The immortal DNA strand theory, if valid, would have implications in understanding the biology of myocardial aging and chronic heart failure. Whether the pattern of stem cell division and lineage specification are causally related to organ and organism aging and lifespan is presently unknown.4,24,46-50 The mystery of aging has not been resolved and the etiology of the aging myopathy is unclear although defects in CSC function may condition the senescent cardiac phenotype9,10,51-57 (Figure 4). Based on this premise, the role of symmetric stem cell division and fate, i.e., random template segregation, and asymmetric stem cell division and fate, i.e., non-random template segregation, will have to be determined to define the contribution of CSC growth and differentiation to the development of the old failing heart.
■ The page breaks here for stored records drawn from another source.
(* ===== verification/ProfileInstall.v ===== *)
(** * Installed profiles (src/platform/linux/config)

    The application's own configuration file (ApplicationConfig), the policy on hook programs
    (ProfileRuntimePolicy), reading an installed profile (FileProfileRepository) and installing,
    deleting and retiring one (ProfileInstaller), over the files of FileSystem and the transaction
    of ConfigTransaction. *)

From S2P Require Import Prelude Errors Identifiers FsPath ConfigDomain Json ProfileDocument.
From S2P Require Import Fingerprint ProfileArtifacts FileSystem ConfigTransaction.

Open Scope Z_scope.
Open Scope path_scope.

(** ** ApplicationConfig *)

Fixpoint split_lines (s : string) : list string :=
  match s with
  | EmptyString => [""]
  | String c rest =>
      if Ascii.eqb c newline then "" :: split_lines rest
      else match split_lines rest with
           | line :: lines => String c line :: lines
           | [] => [String c ""]
           end
  end.

(** [std::getline] until the end: the text after the last newline is a line unless it is empty. *)
Definition getlines (s : string) : list string :=
  let lines := split_lines s in
  if str_empty (List.last lines "") then removelast lines else lines.

(** [if (!line.empty() && line.back() == '\r') line.pop_back();] *)
Fixpoint drop_carriage_return (s : string) : string :=
  match s with
  | EmptyString => ""
  | String c EmptyString => if Ascii.eqb c carriage_return then "" else s
  | String c rest => String c (drop_carriage_return rest)
  end.

(** The key and the value, when the line holds a ['='] that is not its first character. *)
Fixpoint split_assignment (s : string) : option (string * string) :=
  match s with
  | EmptyString => None
  | String c rest =>
      if Ascii.eqb c "=" then Some ("", rest)
      else match split_assignment rest with
           | Some (key, value) => Some (String c key, value)
           | None => None
           end
  end.

Definition application_keys : list string :=
  ["CONFIG_VERSION"; "STATE_ROOT"; "STATUS_ROOT"; "HISTORY_ROOT"; "TARGET_MOUNT_ROOT"].

Fixpoint lookup_key (values : list (string * string)) (key : string) : option string :=
  match values with
  | [] => None
  | (k, v) :: values => if String.eqb k key then Some v else lookup_key values key
  end.

Definition of_nat_text (n : nat) : string := setw0 0 (Z.of_nat n).

(** The loop over the lines.
    src/platform/linux/config/ApplicationConfig.cpp:46-67 *)
Fixpoint parse_lines (lines : list string) (line_number : nat) (result : list (string * string))
    : res (list (string * string)) :=
  match lines with
  | [] => Ok result
  | line :: lines =>
      let line := drop_carriage_return line in
      let line_number := S line_number in
      if str_empty line || Ascii.eqb (str_at 0 line) "#" then parse_lines lines line_number result
      else match split_assignment line with
           | None | Some (EmptyString, _) =>
               Throw (ValidationError ("invalid application configuration line " +:+ of_nat_text line_number))
           | Some (key, value) =>
               if negb (existsb (String.eqb key) application_keys)
               then Throw (ValidationError ("application configuration key " +:+ key +:+ " is not supported"))
               else match lookup_key result key with
                    | Some _ => Throw (ValidationError
                        ("duplicate application configuration key on line " +:+ of_nat_text line_number))
                    | None => parse_lines lines line_number (result ++ [(key, value)])
                    end
           end
  end.

(** src/platform/linux/config/ApplicationConfig.cpp:35-69 *)
Definition parse_config (content : string) : res (list (string * string)) :=
  parse_lines (getlines content) 0 [].

(** src/platform/linux/config/ApplicationConfig.cpp:24-33 *)
Definition application_path (value name : string) : res path :=
  if str_empty value || str_contains Ascii.zero value || str_contains carriage_return value
  then Throw (ValidationError (name +:+ " must be a non-empty absolute path"))
  else if negb (is_absolute value)
  then Throw (ValidationError (name +:+ " must be an absolute path"))
  else Ok (lexically_normal value).

(** src/config/ApplicationConfig.cpp:17-24 *)
Definition default_paths : ApplicationPaths :=
  mkApplicationPaths "/var/lib/btrfs-backup" "/run/btrfs-backup/profiles" "/var/lib/btrfs-backup/history"
    "/mnt/btrfs-backup".

(** [if (auto value = values.find(key); ...) result.member = absolute_path(...)] *)
Definition path_or (values : list (string * string)) (key : string) (otherwise : path) : res path :=
  match lookup_key values key with
  | Some value => application_path value key
  | None => Ok otherwise
  end.

(** src/platform/linux/config/ApplicationConfig.cpp:90-103 *)
Definition paths_from_config (content : string) : res ApplicationPaths :=
  values ← parse_config content;
  _ ← require (bool_decide (lookup_key values "CONFIG_VERSION" = Some "1"))
        (ValidationError "application configuration CONFIG_VERSION must be 1");
  state ← path_or values "STATE_ROOT" (state_root default_paths);
  status ← path_or values "STATUS_ROOT" (status_root default_paths);
  history ← path_or values "HISTORY_ROOT" (history_root default_paths);
  mounts ← path_or values "TARGET_MOUNT_ROOT" (target_mount_root default_paths);
  Ok (mkApplicationPaths state status history mounts).

(** ** ProfileRuntimePolicy *)

(** src/platform/linux/config/ProfileRuntimePolicy.hpp:11-11 *)
Definition trusted_hook_directory : path := "/etc/btrfs-backup/hooks.d".

Definition hook_allowed (hook : ProfileHookCommand) : bool :=
  let program := lexically_normal (hook_program hook) in
  path_eqb (parent_path program) trusted_hook_directory
  && negb (str_empty (filename program))
  && negb (path_eqb (filename program) ".") && negb (path_eqb (filename program) "..").

(** src/platform/linux/config/ProfileRuntimePolicy.cpp:13-27 *)
Definition validate_profile_runtime_policy (profile : Profile) : res unit :=
  require (forallb hook_allowed (before_snapshot (hooks profile))
           && forallb hook_allowed (after_snapshot (hooks profile)))
    (ValidationError ("hook program must be a direct child of " +:+ trusted_hook_directory)).

Section install.
Context `{JsonText}.
(** The effective user, the working directory and the environment of the process. *)
Context (euid : Z) (cwd : path) (env : string -> option string).

(** [fs::absolute(p).lexically_normal() == "/etc/btrfs-backup"] *)
Definition is_system_root (p : path) : bool :=
  path_eqb (lexically_normal (if is_absolute p then p else cwd /./ p)) "/etc/btrfs-backup".

Definition unlimited : Z := 2 ^ 64 - 1.

(** src/platform/linux/config/ApplicationConfig.cpp:73-104 *)
Definition load_application_config (config_root : path) : SE World ApplicationPaths := λ w,
  let system_config := is_system_root config_root in
  let config_path := if system_config then "/etc/btrfs-backup.conf" else config_root /./ "btrfs-backup.conf" in
  match symlink_status config_path w with
  | (StatusNotFound, w) => (Ok default_paths, w)
  | (StatusError message, w) =>
      (Throw (ValidationError ("cannot inspect application configuration " +:+ config_path +:+ ": " +:+ message)), w)
  | (_, w) =>
      let '(content, w) :=
        read_trusted_config_file euid config_path (mkPolicy (negb system_config) true) unlimited w in
      (content ← content; paths_from_config content, w)
  end.

(** ** Reading profiles *)

(** src/platform/linux/config/FileProfileRepository.cpp:25-28 *)
Definition profile_json_path (root : path) (id : string) : res path :=
  _ ← validate_identifier id "profile";
  Ok (root /./ "profiles" /./ id /./ "profile.json").

(** Exceptions of the JSON library become validation errors. *)
Definition json_errors {A} (p : path) (r : res A) : res A :=
  match r with
  | Throw (StdException m) => Throw (ValidationError ("cannot read JSON profile " +:+ p +:+ ": " +:+ m))
  | r => r
  end.

(** src/config/ProfileFingerprint.hpp:12-12 *)
Definition current_configuration_fingerprint_version : string := "1.0.0".

(** src/platform/linux/config/FileProfileRepository.cpp:39-73 *)
Definition loaded_profile_from_bytes (bytes : string) (p : path) (mount_root : path) : res LoadedProfile :=
  json_errors p (
    raw ← json_parse bytes;
    document ← normalize_profile raw mount_root;
    profile ← profile_from_document document mount_root;
    _ ← validate_profile_runtime_policy profile;
    _ ← require (negb (str_empty (configuration_generation profile)))
          (ValidationError "installed profile configurationGeneration is required");
    Ok (mkLoadedProfile profile
          (compute_config_fingerprint_from_bytes current_configuration_fingerprint_version p bytes)
          (configuration_generation profile))).

(** src/platform/linux/config/FileProfileRepository.cpp:75-94 *)
Definition validate_expected_identity (loaded : LoadedProfile) : res unit :=
  _ ← match env "BTRFS_BACKUP_CONFIGURATION_GENERATION" with
      | Some expected => require (String.eqb (ConfigDomain.generation loaded) expected)
          (CodedValidationError ConfigurationChanged
             "profile configuration generation does not match the authorized operation")
      | None => Ok tt
      end;
  match env "BTRFS_BACKUP_CONFIGURATION_FINGERPRINT" with
  | Some expected => require (String.eqb (fingerprint loaded) expected)
      (CodedValidationError ConfigurationChanged
         "profile configuration fingerprint does not match the authorized operation")
  | None => Ok tt
  end.

(** The policy for the private files under a root.
    src/platform/linux/config/FileProfileRepository.cpp:32-37 *)
Definition profile_policy (config_root : path) : TrustedFilePolicy :=
  mkPolicy (negb (is_system_root config_root)) false.

(** src/platform/linux/config/FileProfileRepository.cpp:102-129 *)
Definition get_profile (config_root : path) (id : ProfileId) : SE World LoadedProfile :=
  application ← load_application_config config_root;
  p ← se_lift (profile_json_path config_root (id_value id));
  bytes ← read_trusted_config_file euid p (profile_policy config_root) unlimited;
  loaded ← se_lift (loaded_profile_from_bytes bytes p (target_mount_root application));
  _ ← se_lift (validate_expected_identity loaded);
  mret loaded.

(** [std::ifstream], then the JSON library.
    src/config/json/JsonIo.cpp:13-27 *)
Definition load_json_file (p : path) : SE World Json := λ w,
  let '(fault, w) := attempt (CRead p) w in
  (match fault, follow 40 (w_files w) p with
   | None, Some (Some (Regular data _ _)) =>
       match json_parse data with
       | Throw e => Throw (ValidationError ("cannot read JSON profile " +:+ p +:+ ": " +:+ exn_what e))
       | ok => ok
       end
   | _, _ => Throw (ValidationError ("cannot read JSON profile " +:+ p))
   end, w).

(** src/platform/linux/config/ProfileService.cpp:32-37 *)
Definition validate_profile_file (p : path) (mount_root : path) : SE World Profile :=
  raw ← load_json_file p;
  profile ← se_lift (profile_from_json raw mount_root);
  _ ← se_lift (validate_profile_runtime_policy profile);
  mret profile.

(** ** The manifest of the units that were installed for a profile *)

(** src/platform/linux/config/ProfileInstaller.cpp:35-38 *)
Record Manifest := mkManifest {
  mf_fingerprint : option string;
  mf_document : option Json;
}.

Definition json_size (j : Json) : nat :=
  match j with JObject members => length members | JArray items => length items | JNull => 0 | _ => 1 end%nat.

(** src/platform/linux/config/ProfileInstaller.cpp:90-94 *)
Definition check_manifest (manifest : Json) (id : string) (p : path) : res unit :=
  let invalid := Throw (ValidationError ("invalid managed artifact manifest: " +:+ p)) in
  if negb (is_object manifest) || negb (json_size manifest =? 3)%nat then invalid
  else
    version ← json_value get_i32 manifest "schemaVersion" 0;
    if negb (version =? 1) then invalid
    else
      profile_id ← json_value get_string manifest "profileId" "";
      if negb (String.eqb profile_id id) || negb (json_contains manifest "mounts") then invalid
      else
        mounts ← json_at manifest "mounts";
        if negb (is_array mounts) then invalid else Ok tt.

(** src/platform/linux/config/ProfileInstaller.cpp:70-105 *)
Definition read_managed_artifact_manifest (roots : ProfileArtifactRoots) (id : ProfileId)
    : SE World Manifest := λ w,
  let p := manifest_path roots (id_value id) in
  match symlink_status p w with
  | (StatusNotFound, w) => (Ok (mkManifest None None), w)
  | (StatusError _, w) =>
      (Throw (ValidationError ("cannot inspect managed artifact manifest: " +:+ p)), w)
  | (_, w) =>
      let '(bytes, w) := read_trusted_config_file euid p (profile_policy (etc_root roots)) (64 * 1024) w in
      (bytes ← bytes;
       manifest ← json_parse bytes;
       _ ← check_manifest manifest (id_value id) p;
       Ok (mkManifest
             (Some (compute_config_fingerprint_from_bytes current_configuration_fingerprint_version p bytes))
             (Some manifest)), w)
  end.

Definition removal (kind : ProfileArtifactKind) (destination : path) : ProfileArtifact :=
  mkArtifact kind destination "" 0 OpRemove.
Figure 4. Senescent human heart.

Figure 4

The myocardium of a 79 years old man is characterized by cardiomyocytes (α-sarcomeric actin, α-SA, red) that express the senescence-associated protein p16INK4a (green, arrows).

Whether these patterns of stem cell division are an all-or-none phenomenon that applies to all organs and the heart in particular is unknown. This is biologically and clinically relevant because the growth potential of stem cells possessing the old DNA is theoretically superior to that of stem cells inheriting only the newly synthesized DNA. Throughout life, human CSCs may consist of two distinct subsets and their relative contribution may change dramatically in the developing, adult, and senescent failing heart.

In dividing stem cells, the asymmetric segregation of chromatids has been interpreted as a general process of stem cell growth and differentiation,2,6,7,20 but this may not be the case. Three patterns of stem cell division have to be considered. Non-random chromatid segregation may not necessarily lead to the formation of a daughter stem cell and a daughter committed cell (a); two daughter stem cells (b) or two daughter committed cells (c) may be generated. According to the theory of non-random chromatid segregation, when two daughter stem cells are created, one will carry the old DNA and the other the young DNA, and when two daughter committed cells are formed, the pool size of stem cells with immortal DNA will be reduced. Moreover, environmental factors and cardiac diseases, which increase with age, decrease the number of functionally-competent CSCs,8,58,59 contributing to the onset of the aging myopathy and heart failure. However, a small number of human CSCs harboring the immortal DNA or dividing by random segregation of chromatids may be preserved and employed therapeutically to reverse the old cardiac phenotype and chronic heart failure.